Régine se dressa devant lui:
–Tu pourrais donc me quitter, toi?…. demanda-t-elle en dardant sur Guy des regards enflammés de colère et d’amour.
–Tu sais bien que non! repartit celui-ci en levant les épaules et tandis qu’il couvrait de baisers les mains de la jeune femme.
Régine se rassit.
–Ce qu’il faut, dit-elle d’un ton beaucoup plus calme, c’est éviter de devenir plus coupables encore que nous ne le sommes déjà.
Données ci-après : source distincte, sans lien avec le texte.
(** X16.  A node with no usage at all on every weighted resource, each with some
    capacity, scores [MaxNodeScore] (weights not negative, their sum
    positive, no overflow). *)
Theorem loadAwareSchedulingScorer_idle weights used allocatable :
  map_Forall (λ resourceName weight,
    0 <= weight
    ∧ int64Of used resourceName = 0
    ∧ 0 < int64Of allocatable resourceName
    ∧ int64Of allocatable resourceName * MaxNodeScore <= Int64.max) weights →
  0 < weightTotal weights →
  weightTotal weights * MaxNodeScore <= Int64.max →
  loadAwareSchedulingScorer weights used allocatable = Some MaxNodeScore.
Proof.
  intros Hidle Hpos Hmax.
  unfold loadAwareSchedulingScorer, weightTotal in *.
  rewrite !map_fold_foldr in *.
  assert (Forall (λ rw : string * Z,
            0 <= rw.2 ∧ int64Of used rw.1 = 0
            ∧ 0 < int64Of allocatable rw.1
            ∧ int64Of allocatable rw.1 * MaxNodeScore <= Int64.max)
            (map_to_list weights)) as Hall.
  { apply Forall_forall. intros [r w] Hin.
    apply elem_of_map_to_list in Hin. exact (Hidle r w Hin). }
  destruct (scorer_loop_exact used allocatable (map_to_list weights))
    as (H1 & H2 & _ & _).
  { eapply Forall_impl; [exact Hall|]. cbn. intros rw (? & -> & ? & ?). lia. }
  { assumption. }
  cbn zeta in *.
  assert (foldr (uncurry (λ resourceName weight acc,
                   acc + leastRequestedScore (int64Of used resourceName)
                           (int64Of allocatable resourceName) * weight)) 0
                (map_to_list weights)
          = MaxNodeScore
            * foldr (uncurry (λ (_ : string) weight acc, acc + weight)) 0
                (map_to_list weights)) as Hsum.
  { clear -Hall. induction Hall as [|[r w] l (Hw & Hu & Ha & Hcap) _ IH];
      [reflexivity|].
    cbn [foldr uncurry fst snd] in *.
    rewrite IH, Hu, leastRequestedScore_idle by assumption. lia. }
  rewrite Hsum in H1.
  destruct (foldr (uncurry (scorerStep used allocatable)) (0, 0)
              (map_to_list weights)) as [nodeScore weightSum].
  cbn [fst snd] in *. subst nodeScore weightSum.
  set (total := foldr (uncurry (λ (_ : string) weight acc, acc + weight)) 0
                  (map_to_list weights)) in *.
  destruct (Z.eqb_spec total 0); [lia|].
  unfold Int64.quot. rewrite Z.quot_mul by assumption. reflexivity.
Qed.
(** [SecondaryStructureTheme.__init__] *)
Definition SecondaryStructureTheme_init (helix_color sheet_color coil_color : pyval)
  : ColorTheme :=
  SecondaryStructureTheme
    (py_or helix_color (secondary_default "helix"))
    (py_or sheet_color (secondary_default "sheet"))
    (py_or coil_color (secondary_default "coil")).

(** [RainbowColorTheme.__init__]; a list or dict cannot be hashed for the
    membership test. *)
Definition RainbowColorTheme_init (palette : pyval) : result ColorTheme :=
  match palette with
  | PStr p =>
      match dict_get RAINBOW_PALETTES p with
      | Some colors => Ok (RainbowColorTheme p colors)
      | None => Raise (ValueError (UnknownPalette palette))
      end
  | PList _ | PDict _ => Raise TypeError
  | PNone | PBool _ | PInt _ => Raise (ValueError (UnknownPalette palette))
  end.

(** [kwargs.get(key, default)] *)
Definition kwargs_get (kwargs : gmap string pyval) (key : string) (dflt : pyval)
  : pyval :=
  default dflt (kwargs !! key).

Definition get_color_theme (mode : string) (kwargs : gmap string pyval)
  : result ColorTheme :=
  let mode := PyStr.lower mode in
  if String.eqb mode "custom" then
    Ok (CustomColorTheme (kwargs_get kwargs "color" (PStr "#4ECDC4")))
  else if String.eqb mode "element" then Ok ElementColorTheme
  else if String.eqb mode "residue" then Ok ResidueColorTheme
  else if String.eqb mode "chain" then
    Ok (ChainColorTheme_init (kwargs_get kwargs "custom_colors" PNone))
  else if String.eqb mode "secondary" then
    Ok (SecondaryStructureTheme_init
          (kwargs_get kwargs "helix_color" PNone)
          (kwargs_get kwargs "sheet_color" PNone)
          (kwargs_get kwargs "coil_color" PNone))
  else if String.eqb mode "rainbow" then
    RainbowColorTheme_init (kwargs_get kwargs "palette" (PStr "rainbow"))
  else if String.eqb mode "plddt" then Ok PLDDTColorTheme
  else Raise (ValueError (UnknownColorMode mode)).

(** [_hex_to_int]: [int(hex_color.replace('#', ''), 16)]; only a [str]
    has [replace]. *)
Definition _hex_to_int (hex_color : pyval) : result Z :=
  match hex_color with
  | PStr s => PyInt.of_hex (PyStr.remove_char "#" s)
  | _ => Raise AttributeError
  end.

(** The dictionary [{'name': ..., 'params': ...}] of [to_molstar_config]. *)
Record config : Type := Config {
  config_name : string;
  config_params : dict pyval
}.
(** * dark-matter-hacks: the ROC analysis scripts and percent identity

    A shallow embedding of [scripts/rocAnalysis.py] (countHits,
    calculateFrequencies, youdenIndex, f1Index, areaUnderCurve,
    areaUnderCurveIndex) and of _getCountry, _getBird and computePercentId
    from [scripts/nicola.py], with the properties their specification
    states and further properties of the code.

    The scripts are Python 2.  Integers are unbounded ([Z]); a Python
    [float] is an IEEE-754 binary64 value, modelled by the Standard
    Library's [spec_float] at precision 53 and maximal exponent 1024, whose
    operations round to nearest, ties to even.  Exceptions are an explicit
    result type; dictionaries are [gmap]s; the lists that areaUnderCurve
    updates in place live in a store indexed by object references. *)

From Stdlib Require Import ZArith Lia Ascii String Floats.SpecFloat.
From stdpp Require Import gmap strings list fin_maps pretty sorting.

Open Scope Z_scope.

(** ** Python exceptions and results *)

Inductive exn : Set :=
  | IndexError
  | KeyError
  | ZeroDivisionError
  | OverflowError
  | ValueError.

#[global] Instance exn_eq_dec : EqDecision exn.
Proof. solve_decision. Defined.

Inductive result (A : Type) : Type :=
  | Ok (a : A)
  | Raise (e : exn).
Arguments Ok {A} a.
Arguments Raise {A} e.

#[global] Instance result_ret : MRet result := λ A a, Ok a.
#[global] Instance result_bind : MBind result := λ A B f c,
  match c with
  | Ok a => f a
  | Raise e => Raise e
  end.

(** [try: c except e: h] *)
Definition try_except {A} (c : result A) (e : exn) (h : result A) : result A :=
  match c with
  | Ok a => Ok a
  | Raise e' => if decide (e' = e) then h else Raise e'
  end.

(** A [for] loop whose body may raise: the state is threaded through the
    elements in order and the first exception ends the loop. *)
Fixpoint for_each {A S} (body : S → A → result S) (s : S) (l : list A) : result S :=
  match l with
  | [] => Ok s
  | a :: l' => s' ← body s a; for_each body s' l'
  end.

(** [l[i]] for a non-negative index. *)
Definition getitem {A} (l : list A) (i : nat) : result A :=
  match l !! i with
  | Some a => Ok a
  | None => Raise IndexError
  end.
Nous devons faire en sorte que personne ne puisse soupçonner notre amour…
–Oh! rassurez-vous; nous prenons trop de précautions pour que ce danger soit à craindre.…
–Non, Guy, il faut être plus prudent encore… Vous ne connaissez pas les petites villes; vous avez toujours vécu en Afrique ou à Paris, et si, comme moi, vous étiez resté deux ans ici, vous sauriez qu’on y passe sa vie à s’occuper des autres; on les surveille, on les épie, on commente leurs moindres démarches, leurs moindres gestes.
Mauzac ne put s’empêcher de sourire.
–Vous vous montez la tête, ma chère Régine, fit-il doucement. On ne devinera rien. Mais d’ailleurs, quand même on s’apercevrait que nous nous aimons…
–Voilà ce que je veux éviter à tout prix, interrompit vivement la jeune femme…. Vous ne comprenez donc pas qu’on en parlerait?.…
–Lorsqu’on en aurait assez parlé, on finirait bien par se taire…
–C’est ce qui vous trompe!… Encore une fois, nous ne sommes pas à Paris, où une liaison se pardonne pour peu qu’elle paraisse durable… Ici on crierait au scandale, on se moquerait du général, on le montrerait au doigt, et je ne veux pas qu’il soit ridicule par ma faute…. On l’avertirait peut-être!.…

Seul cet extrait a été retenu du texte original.